2024 Goff Prize Recipients

The annual John A. Goff Prize recognizes outstanding graduate students in Mechanical Engineering and Applied Mechanics (MEAM), chosen by faculty based on their scholarship, resourcefulness, and leadership. This year, MEAM proudly celebrates two recipients: Sage Fulco, nominated by Kevin Turner, Professor and Chair in MEAM, and Jake Welde, nominated by Vijay Kumar, Professor and Nemirovsky Family Dean.

With a background in physics and engineering design, Sage Fulco brings a unique perspective to his doctoral research. Turner highlights Fulco’s research in the mechanics of materials, citing his seminal papers on the fracture toughness of architected materials. For instance, his investigations into the elastic-plastic fracture of such materials, as evidenced in his papers published in top mechanics journals like “Extreme Mechanics Letters” and the “Journal of the Mechanics and Physics of Solids,” illustrate his significant contributions to the field.

Moreover, Turner commends Fulco’s leadership and collaboration skills, exemplified by his involvement in interdisciplinary projects. He collaborated with Zahra Fakhraai’s group in the Department of Chemistry to explore the properties of thin-film stable glasses, resulting in impactful publications in prestigious journals such as the “Journal of Materials Research” and “The Journal of Physical Chemistry Letters.”

In addition to his research, Fulco has demonstrated remarkable teaching capabilities. Turner highlights his role as a teaching assistant for ENM 2510, where he received accolades from students for his clarity in explaining complex concepts. Furthermore, Sage’s co-instruction of MEAM 5080 showcased his engaging lecture style, leading to exceptional course evaluations and student feedback.

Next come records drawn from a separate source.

Definition tp_producer_close : C unit :=
  do+ modify (fun c =>
        c <| pd_descriptor_publication := NULL |> <| pd_control_publication := NULL |>
          <| pd_qos_publication := NULL |> <| pd_metadata_publication := NULL |>
          <| pd_control_assembler := false |> <| pd_qos_poller := false |>) in
  do+ unmap_header W in
  do+ release_pools in
  do+ modify (fun c => tp_producer_clear_shm_uris (c <| pd_pool_count := 0%nat |>)) in
  do+ modify (fun c =>
        match pd_consumer_manager c with
        | Some m => c <| pd_media := snd (tp_consumer_manager_close m (pd_media c)) |>
                      <| pd_consumer_manager := NULL |>
        | NULL => c
        end) in
  do+ tp_producer_clear_data_source_meta in
  do+ modify (fun c => (tp_producer_clear_data_source_announce c) <| pd_tracelink_entries := NULL |>) in
  let+ c := get in
  do+ match pd_driver c with
      | Some d =>
        if pd_driver_attached c
        then emit (ProducerDetach (dc_active_lease_id d) (dc_active_stream_id d) (dc_client_id d)
                     (dc_role d))
        else give tt
      | NULL => give tt
      end in
  modify (fun c => c <| pd_driver := NULL |> <| pd_driver_attached := false |>).
End World.

(** The publications there are. *)
Record publications := {
  pb_descriptor : ptr Z;
  pb_control : ptr Z;
  pb_qos : ptr Z;
  pb_metadata : ptr Z;
}.

(** Within [tp_producer_init], before anything is attached: zeroed memory. *)
Definition producer_init (settings : client_settings) (context : tp_producer_context_t)
    (pubs : publications) (media : media) : tp_producer_t :=
  {| pd_settings := settings; pd_context := context;
     pd_descriptor_publication := pb_descriptor pubs; pd_control_publication := pb_control pubs;
     pd_qos_publication := pb_qos pubs; pd_metadata_publication := pb_metadata pubs;
     pd_control_assembler := false; pd_qos_poller := false; pd_header_region := empty_region 0;
     pd_header_uri := NULL; pd_pools := NULL; pd_pool_uris := NULL; pd_pool_uri_count := 0%nat;
     pd_pool_count := 0%nat; pd_stream_id := 0; pd_producer_id := 0; pd_epoch := 0;
     pd_layout_version := 0; pd_header_nslots := 0; pd_next_seq := 0; pd_driver := NULL;
     pd_driver_attached := false; pd_consumer_manager := NULL; pd_media := media;
     pd_last_consumer_sweep_ns := 0; pd_last_qos_ns := 0; pd_last_activity_ns := 0;
     pd_last_shm_announce_ns := 0; pd_last_announce_ns := 0; pd_last_meta_ns := 0;
     pd_cached_announce := zero_announce; pd_has_announce := false; pd_cached_meta := zero_meta;
     pd_cached_attrs := NULL; pd_cached_attr_count := 0%nat; pd_has_meta := false;
     pd_tracelink_entries := NULL; pd_next_attach_ns := 0; pd_attach_failures := 0;
     pd_reattach_requested := false |}.
(** Attaching again without having given up the regions forgets them. *)
Example producer_attach_while_mapped :
  exists s s1 s2, producer_attached = Some (Ok tt, s) /\
    tp_producer_attach demo_world 1 2 (Some (6, demo_config 8)) no_driver s = Some (Ok tt, s1) /\
    tp_producer_close demo_world s1 = Some (tt, s2) /\
    os_fds (ma_process s2) = [101; 100].
Proof. eexists _, _, _. split_and!; [vm_compute; reflexivity..]. Qed.

(** Without memory for the attributes their count is left behind. *)
Definition no_memory : world :=
  {| w_kernel := w_kernel demo_world; w_memory := w_memory demo_world; w_clock_ns := w_clock_ns demo_world;
     w_realtime_ns := w_realtime_ns demo_world; w_alloc := fun _ => false;
     w_subscribe := w_subscribe demo_world; w_offer := w_offer demo_world |}.

Example attributes_left_behind :
  exists s, tp_producer_set_data_source_meta no_memory 10 1 0
      [{| sa_key := Some (lit "key"); sa_format := Some (lit "text"); sa_value := NULL;
          sa_value_length := 0 |}] producer_new = Some (Err ENOMEM, s) /\
    tp_producer_close demo_world s = None.
Proof. eexists. split; [vm_compute; reflexivity|]. vm_compute. reflexivity. Qed.
End ProducerDemo.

The letter of recommendation for Jake Welde highlights his exceptional growth and contributions over the past eight years. Beginning as a freshman, he demonstrated a keen understanding of abstract concepts in analytical mechanics and control, coupled with innate talents in mechanical design and software development. His early projects, including the development of 3-D simulators for aerial vehicles and proofs for geometric properties, led to significant publications and presentations in prestigious conferences.

Welde’s research is evident in his exploration of mechanical systems evolving on principal bundles, which has provided insights into locomotion mechanisms for both robotic and biological systems. His work on motion planning and control for underactuated robotic systems, as well as his findings on the stability of cascades, have challenged prior assumptions and broadened our understanding of control mechanisms in aerial robotics.

Furthermore, Welde’s commitment to mentorship and inclusivity is commendable, as demonstrated by his efforts in mentoring underrepresented groups and guiding students from diverse academic backgrounds. He has played an active role in community service and academia, organizing events, mentoring young researchers, and excelling in teaching and pedagogy.

The John A. Goff Prize was established in honor of Dr. John A. Goff, former Dean of the Towne School and Asa Whitney Professor.